Abstract
Aims: To assess the effectiveness of procysteine (PRO) supplementation provided during a period of abstinence (ABS) on alcohol-induced skeletal muscle atrophy and oxidant stress. Methods: Age- and gender-matched Sprague–Dawley rats were fed the Lieber–DeCarli liquid diet containing either alcohol or an isocaloric substitution (control diet) for 12 week. Next, subgroups of alcohol-fed rats were fed the control diet for 2 week (ABS) supplemented with either PRO (0.35%, w/v) or vehicle. Plantaris morphology was assessed by hematoxylin and eosin staining. Total, reduced and oxidized glutathione (GSH) levels and total antioxidant potential were determined by commercially available assay kits. Antibody arrays were used to determine cytokine levels. Real-time polymerase chain reaction was used to determine gene expressions of two E3 ubiquitin ligases, atrogin-1 and muscle ring finger protein-1 (MuRF-1). Results: Plantaris muscles from alcohol-fed rats displayed extensive atrophy, as well as decreased GSH levels, a trend for decreased total antioxidant potential and elevated atrogin-1 and MuRF-1 mRNA levels. GSH levels and total antioxidant potential continued to decrease during 2 weeks of ABS from alcohol, which were normalized in abstinent rats provided PRO. Gene levels of both E3 ligases returned to baseline during ABS. In parallel, plantaris cross-sectional area increased in both groups during ABS. Conclusions: PRO supplementation during ABS significantly attenuated alcohol-induced redox stress compared with untreated abstinent rats. Thus, our data may suggest that GSH restoration therapy may provide therapeutic benefits to the overall antioxidant state of skeletal muscle when prescribed in conjunction with an established detoxification program for recovering alcoholics.
INTRODUCTION
Chronic alcohol abuse may lead to a host of skeletal muscle complications, including soreness and atrophy with concomitant losses in strength, altered gait and impaired mobility. These derangements, clinically classified as alcoholic myopathy, are likely caused by severe metabolic, physiological and structural alterations to skeletal muscle (Fernandez-Sola et al., 2007; Preedy et al., 2003). For example, development of alcoholic myopathy has been attributed in part to altered redox states and antioxidant imbalance (Adachi et al., 2000; Fernandez-Sola et al., 2007; Otis and Guidot, 2009; Otis et al., 2007), disparities between protein catabolism and protein synthesis (Kumar et al., 2002; Lang et al., 1999; Otis and Guidot, 2009) and acetaldehyde–protein adduct formation (Worrall et al., 2001).

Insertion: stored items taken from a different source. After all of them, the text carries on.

(** * Scholarship data evaluation: the scoring engine of [app.py]

    A shallow embedding of the functions that grade a student table
    against a registry of answer keys ([parse_options], [evaluate_answer],
    and [evaluate] with the bodies of its two loops), together with the
    Python and pandas primitives they call, and the properties of the
    engine proved on that embedding.

    Conventions.
    - A Python [str] is a [string]; text is ASCII, and a character from 128
      on stands for itself (it is not white space and has no case).
    - A Python [int] is a [Z]; a Python [float] is an IEEE 754 binary64
      value, kept as sign, integer significand and binary exponent, with
      round-to-nearest-even written out on [Z].
    - A pandas [Series] is an association list from labels to cells, in
      index order; a [DataFrame] is its column index and the rows that
      [iterrows] yields, each of which has the columns as its index in a
      table that was loaded from a file.
    - [evaluate] mutates a key table and reports warnings: both are kept in
      an explicit world that every step threads, errors included.
    - The code that loads the files ([read_uploaded_file], the loop that
      builds the registry, the button handler) is embedded as well; an
      uploaded file carries what the pandas readers make of it, and the
      errors and successes shown on the page are returned as notices. *)

From Stdlib Require Import ZArith String Ascii List DecimalString Lia.
From stdpp Require Import base option list gmap strings.

#[local] Set Warnings "-clear-no-such-hyp".

Open Scope string_scope.
Open Scope Z_scope.

(** ** Python strings *)

Module PyStr.

(** [str.isspace] on ASCII: tab to carriage return, the four separators
    0x1c to 0x1f, and the space. *)
Definition isspace (c : ascii) : bool :=
  let n := Z.of_nat (nat_of_ascii c) in
  ((9 <=? n) && (n <=? 13)) || ((28 <=? n) && (n <=? 32)).

Definition isdigit (c : ascii) : bool :=
  let n := Z.of_nat (nat_of_ascii c) in (48 <=? n) && (n <=? 57).

(** C's [isspace], which is what [float] trims by: no separators. *)
Definition isspace_c (c : ascii) : bool :=
  let n := Z.of_nat (nat_of_ascii c) in
  ((9 <=? n) && (n <=? 13)) || (n =? 32).

Fixpoint lstrip_by (sp : ascii -> bool) (s : string) : string :=
  match s with
  | String c s' => if sp c then lstrip_by sp s' else s
  | EmptyString => EmptyString
  end.

(** White space is dropped from the right end: a character is kept when
    something is kept to its right or it is not white space itself. *)
Fixpoint rstrip_by (sp : ascii -> bool) (s : string) : string :=
  match s with
  | String c s' =>
      match rstrip_by sp s' with
      | EmptyString => if sp c then EmptyString else String c EmptyString
      | r => String c r
      end
  | EmptyString => EmptyString
  end.

Definition strip_by (sp : ascii -> bool) (s : string) : string :=
  rstrip_by sp (lstrip_by sp s).

(** [s.strip()] *)
Definition strip (s : string) : string := strip_by isspace s.

(** ["," in s], for a one-character needle. *)
Fixpoint contains (sep : ascii) (s : string) : bool :=
  match s with
  | String c s' => if Ascii.eqb c sep then true else contains sep s'
  | EmptyString => false
  end.

(** [s.split(sep)] for a one-character separator: one more piece than
    there are separators, empty pieces included. *)
Fixpoint split (sep : ascii) (s : string) : list string :=
  match s with
  | String c s' =>
      if Ascii.eqb c sep then EmptyString :: split sep s'
      else match split sep s' with
           | p :: ps => String c p :: ps
           | [] => [String c EmptyString]
           end
  | EmptyString => [EmptyString]
  end.

Definition upper_char (c : ascii) : ascii :=
  let n := nat_of_ascii c in
  if (97 <=? n)%nat && (n <=? 122)%nat then ascii_of_nat (n - 32) else c.

Definition lower_char (c : ascii) : ascii :=
  let n := nat_of_ascii c in
  if (65 <=? n)%nat && (n <=? 90)%nat then ascii_of_nat (n + 32) else c.

Fixpoint map_chars (f : ascii -> ascii) (s : string) : string :=
  match s with
  | String c s' => String (f c) (map_chars f s')
  | EmptyString => EmptyString
  end.

(** [s.upper()] and [s.lower()] *)
Definition upper : string -> string := map_chars upper_char.
Definition lower : string -> string := map_chars lower_char.

(** [s.startswith(p)] *)
Definition startswith (p s : string) : bool := String.prefix p s.

(** [str(n)] for an [int]. *)
Definition of_Z (z : Z) : string := NilZero.string_of_int (Z.to_int z).

(** The decimal digits of a string read as a number, most significant
    first; characters that are not digits count as 0 (the callers have
    checked them). *)
Fixpoint digits_value (acc : Z) (s : string) : Z :=
  match s with
  | String c s' => digits_value (10 * acc + (Z.of_nat (nat_of_ascii c) - 48)) s'
  | EmptyString => acc
  end.

Fixpoint all_digits (s : string) : bool :=
  match s with
  | String c s' => isdigit c && all_digits s'
  | EmptyString => true
  end.

(** The longest prefix of digits, and what follows it. *)
Fixpoint span_digits (s : string) : string * string :=
  match s with
  | String c s' =>
      if isdigit c then let '(d, r) := span_digits s' in (String c d, r)
      else (EmptyString, s)
  | EmptyString => (EmptyString, EmptyString)
  end.

Fixpoint repeat_char (c : ascii) (n : nat) : string :=
  match n with
  | O => EmptyString
  | S n' => String c (repeat_char c n')
  end.

(** [s.rstrip("0")] *)
Definition rstrip_zeros (s : string) : string :=
  rstrip_by (fun c => Ascii.eqb c "0") s.

End PyStr.

(** ** Python floats: IEEE 754 binary64 *)

Module PyFloat.

(** [Fin neg m e] is the number [(-1)^neg * m * 2^e].  The functions
    below produce canonical values only: [0 <= m < 2^53],
    [-1074 <= e <= 971], and [2^52 <= m] unless [e = -1074]; the two
    zeros are [Fin false 0 (-1074)] and [Fin true 0 (-1074)]. *)
Inductive float :=
| NaN
| Inf (neg : bool)
| Fin (neg : bool) (m : Z) (e : Z).

Definition emin : Z := -1074.
Definition emax : Z := 971.

Definition float_eqb (x y : float) : bool :=
  match x, y with
  | NaN, NaN => true
  | Inf a, Inf b => Bool.eqb a b
  | Fin a m e, Fin b m' e' => Bool.eqb a b && (m =? m') && (e =? e')
  | _, _ => false
  end.

(** Quotient, remainder and divisor of [(n / d) / 2^e]. *)
Definition scaled_div (n d e : Z) : Z * Z * Z :=
  if 0 <=? e
  then let d' := d * 2 ^ e in (n / d', n mod d', d')
  else let n' := n * 2 ^ (- e) in (n' / d, n' mod d, d).

(** The binary64 value nearest to [n / d] (for [0 <= n], [0 < d]), ties
    to the even significand; what lies beyond the largest finite value
    by half a unit or more becomes an infinity. *)
Definition round_ratio (neg : bool) (n d : Z) : float :=
  if n =? 0 then Fin neg 0 emin else
  let lb := Z.log2 n - Z.log2 d in
  let e1 := Z.max (lb - 52) emin in
  let '(q1, _, _) := scaled_div n d e1 in
  let e := if (q1 <? 2 ^ 52) && (emin <? e1) then e1 - 1 else e1 in
  let '(q, r, dd) := scaled_div n d e in
  let q' := if (dd <? 2 * r) || ((dd =? 2 * r) && Z.odd q) then q + 1 else q in
  let '(m, e') := if q' =? 2 ^ 53 then (2 ^ 52, e + 1) else (q', e) in
  if emax <? e' then Inf neg else Fin neg m e'.

(** [m * 10^e] as a fraction. *)
Definition decimal_ratio (m e : Z) : Z * Z :=
  if 0 <=? e then (m * 10 ^ e, 1) else (m, 10 ^ (- e)).

(** [m * 2^e] as a fraction. *)
Definition binary_ratio (m e : Z) : Z * Z :=
  if 0 <=? e then (m * 2 ^ e, 1) else (m, 2 ^ (- e)).

Definition of_decimal (neg : bool) (m e : Z) : float :=
  let '(n, d) := decimal_ratio m e in round_ratio neg n d.

(** [float(n)] for an [int]: [None] is [OverflowError]. *)
Definition of_int (z : Z) : option float :=
  match round_ratio (z <? 0) (Z.abs z) 1 with
  | Inf _ => None
  | f => Some f
  end.

(** *** [float(s)] for a string *)

(** Underscores may only stand between two digits; they are dropped. *)
Fixpoint remove_underscores (prev : option ascii) (s : string) : option string :=
  match s with
  | String c s' =>
      if Ascii.eqb c "_"
      then match prev with
           | Some p => if PyStr.isdigit p then remove_underscores (Some c) s' else None
           | None => None
           end
      else
        let after_underscore :=
          match prev with Some p => Ascii.eqb p "_" | None => false end in
        if after_underscore && negb (PyStr.isdigit c) then None
        else String c <$> remove_underscores (Some c) s'
  | EmptyString =>
      match prev with
      | Some p => if Ascii.eqb p "_" then None else Some EmptyString
      | None => Some EmptyString
      end
  end.

Definition split_sign (s : string) : bool * string :=
  match s with
  | String "-" s' => (true, s')
  | String "+" s' => (false, s')
  | _ => (false, s)
  end.

(** An exponent part: empty, or [e] or [E], an optional sign and at
    least one digit, up to the end of the string. *)
Definition parse_exponent (s : string) : option Z :=
  match s with
  | EmptyString => Some 0
  | String c s' =>
      if Ascii.eqb c "e" || Ascii.eqb c "E" then
        let '(neg, ds) := split_sign s' in
        match ds with
        | EmptyString => None
        | _ => if PyStr.all_digits ds
               then Some (if neg then - PyStr.digits_value 0 ds else PyStr.digits_value 0 ds)
               else None
        end
      else None
  end.

(** A decimal number: digits, an optional point and more digits (one
    digit at least in all), and an optional exponent. *)
Definition parse_decimal (neg : bool) (s : string) : option float :=
  let '(ip, r1) := PyStr.span_digits s in
  let '(fp, r2) :=
    match r1 with
    | String "." r => PyStr.span_digits r
    | _ => (EmptyString, r1)
    end in
  match ip ++ fp with
  | EmptyString => None
  | ds =>
      ex ← parse_exponent r2;
      Some (of_decimal neg (PyStr.digits_value 0 ds) (ex - Z.of_nat (String.length fp)))
  end.

(** [float(s)]: [None] is [ValueError].  White space around the number
    is ignored, then come an optional sign and either [inf], [infinity]
    or [nan] in any case, or a decimal number. *)
Definition of_string (s : string) : option float :=
  s1 ← remove_underscores None (PyStr.strip_by PyStr.isspace_c s);
  let '(neg, body) := split_sign s1 in
  let l := PyStr.lower body in
  if String.eqb l "inf" || String.eqb l "infinity" then Some (Inf neg)
  else if String.eqb l "nan" then Some NaN
  else parse_decimal neg body.

(** *** [x.is_integer()] and [int(x)] *)

Definition is_integer (x : float) : bool :=
  match x with
  | Fin _ m e => (m =? 0) || (0 <=? e) || (m mod 2 ^ (- e) =? 0)
  | _ => false
  end.

(** [int(x)], truncating towards zero; [None] is the error Python raises
    on an infinity or a NaN. *)
Definition to_int (x : float) : option Z :=
  match x with
  | Fin neg m e =>
      let a := if 0 <=? e then m * 2 ^ e else m / 2 ^ (- e) in
      Some (if neg then - a else a)
  | _ => None
  end.

(** *** [repr(x)], which is also [str(x)] *)

Definition nb_digits (n : Z) : Z :=
  Z.of_nat (String.length (PyStr.of_Z n)).

(** The position of the decimal point of [n / d > 0]: the [k] with
    [10^(k-1) <= n / d < 10^k]. *)
Definition decimal_point (n d : Z) : Z :=
  let dn := nb_digits n in
  let dd := nb_digits d in
  if d * 10 ^ dn <=? n * 10 ^ dd then dn - dd + 1 else dn - dd.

In general, most research has suggested that chronic alcoholic myopathy is reversible with abstinence (ABS; Martin and Peters, 1985; Vary et al., 2004). For example, Vary et al. (2004) have shown that alcohol-induced deficits in protein synthesis were normalized following 72 h of alcohol withdrawal due, in part, to restoration of initiation and elongation factors. However, some case reports have suggested that muscle weakness and atrophy may endure for years (Ekbom et al., 1964; Rossouw et al., 1976), suggesting that long-term alcohol abuse may produce irreversible molecular or structural changes (Fernandez-Sola et al., 2007).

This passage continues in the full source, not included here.